» Your assignment: Across all the entries below, count each line that holds "Record" and report the figure only.

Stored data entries

(* ===== verification/Threads.v ===== *)
(** * Threads: the conversations of the history (src/blueferry/threads.py).

    [build_threads] correlates the events, groups them by key and decides where
    a reply goes.  A thread is a [Thread]; [m_maybe_group] of a message stands
    for its id being in the code's set [maybe_group]. *)
From S2P Require Import Prelude PyStr Wire Text Recipients Json Events NamedGroups Grouping.

Definition MAX_THREAD_MESSAGES : nat := 500.
Definition SENDER_REPLY_TOKEN_PREFIX : ustr := lit "sender:".

(** What the projection asks of contacts, of datetime (the order of a time
    stamp, [None] for one that cannot be read) and of [str.islower]. *)
Class Directory := {
  resolve : ustr → option ustr;
  thread_addresses : option ustr → list ustr;
  instant_of : ustr → option Z;
  islower : ustr → bool;
  no_thread_addresses : thread_addresses None = [];
}.

Record Message := mkMessage {
  m_handle : ustr;
  m_address : ustr;
  m_body : ustr;
  m_timestamp : ustr;
  m_outgoing : bool;
  m_sender : ustr;
  m_read : bool;
  m_body_truncated : bool;
  m_maybe_group : bool;
}.
Record Thread := mkThread {
  t_key : ustr;
  t_aliases : list ustr;
  t_name : ustr;
  t_is_group : bool;
  t_members : list ustr;
  t_recipients : list ustr;
  t_observed_recipients : list ustr;
  t_reply_ready : bool;
  t_group_origin : ustr;
  t_participants_required : bool;
  t_prompt_sender : ustr;
  t_roster_changed : bool;
  t_unexpected_sender : ustr;
  t_roster_warning_id : ustr;
  t_missing_members : option (list ustr);
  t_group_ambiguous : bool;
  t_messages : list Message;
  t_last_ts : ustr;
  t_sender_reply_token : option ustr;
  t_messages_truncated : bool;
  t_unread : bool;
  t_starred : bool;
}.

Definition MESSAGE_KINDS : list ustr := [lit "sms_received"; lit "sms_sent"].
Definition _event_time (e : Event) : ustr := or_text (timestamp e) (seen_at e).
(** [instant_of a >= instant_of b], unreadable times first. *)
Definition not_before (a b : option Z) : bool := match a, b with _, None => true | None, Some _ => false | Some x, Some y => y <=? x end.

Section tokens.
Context `{Digests}.
(** [[handle, timestamp]] pairs in Python's order of lists. *)
Definition pair_leb (p q : ustr * ustr) : bool := if bool_decide (p.1 = q.1) then str_leb p.2 q.2 else str_leb p.1 q.1.
Fixpoint insert_pair (p : ustr * ustr) (l : list (ustr * ustr)) : list (ustr * ustr) :=
  match l with [] => [p] | q :: l' => if pair_leb p q then p :: l else q :: insert_pair p l' end.
Definition sort_pairs (l : list (ustr * ustr)) : list (ustr * ustr) := foldr insert_pair [] l.
Definition sender_reply_token (address : ustr) (messages : list Message) : ustr :=
  let evidence := JStr address :: ((λ p, JList [JStr p.1; JStr p.2]) <$> sort_pairs ((λ m, (m_handle m, m_timestamp m)) <$> messages)) in
  SENDER_REPLY_TOKEN_PREFIX ++ sha256_hex (dumps_with compact_ascii (JList evidence)).
End tokens.

Section threads.
Context `{CaseMapping, Digests, Resolver, Directory}.

Definition timestamp_order (value : ustr) : option Z := instant_of value.
Definition _thread_name (e : Event) (address : option ustr) : ustr :=
  if negb (is_nil (group_name e)) then group_name e
  else match a ← address; resolve a with Some (c :: name) => c :: name | _ => display_sender_from_dict e end.
Definition _message_sender (e : Event) (address : option ustr) : ustr :=
  match a ← address; resolve a with
  | Some (c :: name) => c :: name
  | _ => or_text (strip (contact_name e)) (or_text (strip (group_observed_sender e)) (default (lit "(unknown)") address))
  end.
Definition conversation_keys (t : Thread) : list ustr := t_key t :: t_aliases t.
Definition address_key (identity : ustr) : ustr := lit "address:" ++ identity.
Definition alphanumeric_prefix : ustr := lit "alphanumeric:".
Definition identity_of (address : option ustr) : option ustr := a ← address; canonical_address a.
Definition thread_key (e : Event) : option ustr :=
  if negb (is_nil (group_key e)) then Some (group_key e)
  else
    let address := safe_event_address e in
    if negb (is_nil (sender_alphanumeric e)) then i ← identity_of address; Some (alphanumeric_prefix ++ i)
    else
      match thread_addresses address with
      | first :: _ => if is_nil first then None else Some (address_key first)
      | [] => i ← identity_of address; Some (address_key i)
      end.

Definition is_group_event (e : Event) : bool := negb (is_nil (group_key e)).
(** [f"address:{canonical_address(address)}"], which writes "None" for None. *)
Definition numeric_alias (address : option ustr) : ustr := address_key (default (lit "None") (identity_of address)).
Definition new_thread (key : ustr) (e : Event) : Thread :=
  let is_group := is_group_event e in
  let address := safe_event_address e in
  let observed := strip (group_observed_recipient e) in
  {| t_key := key;
     t_aliases :=
       if is_group then group_aliases e
       else if negb (is_nil (sender_alphanumeric e)) then (if negb (is_nil (thread_addresses address)) then [] else [numeric_alias address])
       else address_key <$> thread_addresses address;
     t_name := _thread_name e address;
     t_is_group := is_group;
     t_members := if is_group then group_members e else [];
     t_recipients := if is_group then group_recipients e else of_option address;
     t_observed_recipients := if is_group && negb (is_nil observed) then [observed] else [];
     t_reply_ready := if is_group then group_reply_ready e else is_some address;
     t_group_origin := or_text (group_origin e) (if starts "group:named:" key then lit "named" else []);
     t_participants_required := group_participants_required e;
     t_prompt_sender := group_observed_sender e;
     t_roster_changed := group_roster_changed e;
     t_unexpected_sender := group_unexpected_sender e;
     t_roster_warning_id := group_roster_warning_id e;
     t_missing_members := if is_group then group_missing_members e else None;
     t_group_ambiguous := false;
     t_messages := [];
     t_last_ts := [];
     t_sender_reply_token := None;
     t_messages_truncated := false;
     t_unread := false;
     t_starred := false |}.
(** [for x in new: if x not in old: old.append(x)]. *)
Definition append_new (old new : list ustr) : list ustr := foldl (λ l x, if bool_decide (x ∈ l) then l else l ++ [x]) old new.
(** A further event of a group: its people, *)
Definition join_people (t : Thread) (e : Event) : Thread :=
  let observed := strip (group_observed_recipient e) in
  let grown := append_new (t_recipients t) (group_recipients e) in
  t <| t_members := append_new (t_members t) (group_members e) |>
    <| t_name := if bool_decide (grown = t_recipients t) then t_name t else _thread_name e (safe_event_address e) |>
    <| t_recipients := grown |>
    <| t_observed_recipients := if is_nil observed then t_observed_recipients t else append_new (t_observed_recipients t) [observed] |>.
(** whether it may be answered, *)
Definition join_flags (t : Thread) (e : Event) : Thread :=
  t <| t_reply_ready := t_reply_ready t || group_reply_ready e |>
    <| t_participants_required := t_participants_required t || group_participants_required e |>.
(** the members that no message resolved, *)
Definition still_missing (o : option (list ustr)) (missing : list ustr) : list ustr :=
  match o with
  | None => missing
  | Some l => List.filter (λ m, bool_decide (str_casefold m ∈ str_casefold <$> missing)) l
  end.
Definition join_missing (t : Thread) (e : Event) : Thread :=
  match group_missing_members e with
  | None => t
  | Some missing => t <| t_missing_members := Some (still_missing (t_missing_members t) missing) |>
  end.
(** and the warning about its roster. *)
Definition join_warning (t : Thread) (e : Event) : Thread :=
  let t := if is_nil (group_origin e) then t else t <| t_group_origin := group_origin e |> in
  if group_roster_changed e then
    t <| t_roster_changed := true |> <| t_unexpected_sender := group_unexpected_sender e |> <| t_roster_warning_id := group_roster_warning_id e |>
  else t.
Definition join_group_thread (t : Thread) (e : Event) : Thread := join_warning (join_missing (join_flags (join_people t e) e) e) e.
Definition name_alphanumeric (t : Thread) (e : Event) : Thread :=
  let name := sender_alphanumeric e in
  if is_group_event e || is_nil name then t
  else
    let t := t <| t_reply_ready := false |> in
    if negb (islower name) || negb (bool_decide (str_casefold name = str_casefold (t_name t))) then t <| t_name := name |> else t.
Definition keep_alias (t : Thread) (e : Event) : Thread :=
  if is_group_event e || negb (is_nil (sender_alphanumeric e)) || is_nil (t_aliases t) then t
  else match identity_of (safe_event_address e) with
    | Some i => t <| t_aliases ::= λ l, sorted_set (address_key i :: l) |>
    | None => t
    end.
Definition message_of (e : Event) : Message :=
  let address := safe_event_address e in
  {| m_handle := handle e;
     m_address := default [] address;
     m_body := body e;
     m_timestamp := _event_time e;
     m_outgoing := is_kind "sms_sent" e;
     m_sender := if is_group_event e then (if is_kind "sms_sent" e then [] else _message_sender e address) else [];
     m_read := default true (is_read e);
     m_body_truncated := body_truncated e;
     m_maybe_group := negb (is_group_event e) && group_ambiguous e |}.
Definition append_message (t : Thread) (e : Event) : Thread :=
  let m := message_of e in
  let t := t <| t_messages ::= λ l, l ++ [m] |> in
  if not_before (timestamp_order (m_timestamp m)) (timestamp_order (t_last_ts t)) then
    let t := t <| t_last_ts := m_timestamp m |> in
    if is_nil (group_observed_sender e) then t else t <| t_prompt_sender := group_observed_sender e |>
  else t.
(** [by_key], a dict in the order of insertion. *)
Definition by_key_get (key : ustr) (l : list Thread) : option Thread := List.find (λ t, bool_decide (t_key t = key)) l.
Definition by_key_set (t : Thread) (l : list Thread) : list Thread :=
  if is_some (by_key_get (t_key t) l) then (λ u, if bool_decide (t_key u = t_key t) then t else u) <$> l else l ++ [t].
Definition add_event (l : list Thread) (e : Event) : list Thread :=
  if negb (bool_decide (kind e ∈ MESSAGE_KINDS)) then l
  else
    match thread_key e with
    | None => l
    | Some key =>
        let t := match by_key_get key l with
          | None => new_thread key e
          | Some t => if is_group_event e then join_group_thread t e else t
          end in
        by_key_set (append_message (keep_alias (name_alphanumeric t e) e) e) l
    end.

(** *** The finished threads *)

(** [sort(key=...)], which is stable. *)
Fixpoint insert_message (m : Message) (l : list Message) : list Message :=
  match l with
  | [] => [m]
  | m' :: l' => if not_before (timestamp_order (m_timestamp m')) (timestamp_order (m_timestamp m)) then m :: l else m' :: insert_message m l'
  end.
Definition sort_messages (l : list Message) : list Message := foldr insert_message [] l.
(** The message that a reply answers. *)
Definition latest_incoming (l : list Message) : option Message :=
  match List.find (λ m, negb (m_outgoing m)) (reverse l) with Some m => Some m | None => last l end.
Definition is_alphanumeric (t : Thread) : bool := startswith alphanumeric_prefix (t_key t).
Definition prune_aliases (numeric_keys keys : list ustr) (t : Thread) : Thread :=
  if is_alphanumeric t then t <| t_aliases := List.filter (λ a, negb (bool_decide (a ∈ numeric_keys))) (t_aliases t) |>
  else t <| t_aliases := List.filter (λ a, bool_decide (a = t_key t) || negb (bool_decide (a ∈ keys))) (t_aliases t) |>.
(** A reply to a message that a group may have had needs the user's word. *)
Definition hold_ambiguous (m : Message) (t : Thread) : Thread :=
  if m_maybe_group m then
    t <| t_group_ambiguous := true |>
      <| t_sender_reply_token :=
           if t_reply_ready t && negb (is_nil (m_address m)) then Some (sender_reply_token (m_address m) (List.filter m_maybe_group (t_messages t)))
           else t_sender_reply_token t |>
      <| t_reply_ready := false |>
  else t.
Definition finish_direct (numeric_keys keys : list ustr) (t : Thread) : Thread :=
  let t := prune_aliases numeric_keys keys t in
  match latest_incoming (t_messages t) with
  | None => t
  | Some m => hold_ambiguous m (t <| t_recipients := [m_address m] |>)
  end.
Definition forbid_incomplete (t : Thread) : Thread := if t_participants_required t then t <| t_reply_ready := false |> else t.
Definition truncate_messages (t : Thread) : Thread :=
  let l := t_messages t in
  if (MAX_THREAD_MESSAGES <? length l)%nat then t <| t_messages_truncated := true |> <| t_messages := drop (length l - MAX_THREAD_MESSAGES) l |>
  else t <| t_messages_truncated := false |>.
Definition finish_thread (numeric_keys keys : list ustr) (t : Thread) : Thread :=
  let t := t <| t_messages := sort_messages (t_messages t) |> in
  let t := forbid_incomplete (if t_is_group t then t else finish_direct numeric_keys keys t) in
  let t := truncate_messages (t <| t_missing_members := Some (default [] (t_missing_members t)) |>) in
  t <| t_unread := existsb (λ m, negb (m_outgoing m) && negb (m_read m)) (t_messages t) |>.

(** [sorted(..., key=(starred, last), reverse=True)], which is stable. *)
Definition thread_before (a b : Thread) : bool :=
  if bool_decide (t_starred a = t_starred b) then not_before (timestamp_order (t_last_ts a)) (timestamp_order (t_last_ts b)) else t_starred a.
Fixpoint insert_thread (t : Thread) (l : list Thread) : list Thread :=
  match l with [] => [t] | u :: l' => if thread_before t u then t :: l else u :: insert_thread t l' end.
Definition sort_threads (starred_keys : list ustr) (l : list Thread) : list Thread :=
  foldr insert_thread [] ((λ t, t <| t_starred := existsb (λ k, bool_decide (k ∈ starred_keys)) (conversation_keys t) |>) <$> l).
Definition project (correlated : list Event) : list Thread :=
  let by_key := foldl add_event [] correlated in
  let numeric_keys := concat (conversation_keys <$> List.filter (λ t, negb (is_alphanumeric t)) by_key) in
  sort_threads [] (finish_thread numeric_keys (t_key <$> by_key) <$> by_key).
Definition build_threads (events : list Event) : result (list Thread) := correlated ← correlate_group_events events; mret (project correlated).
End threads.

» Output below: 2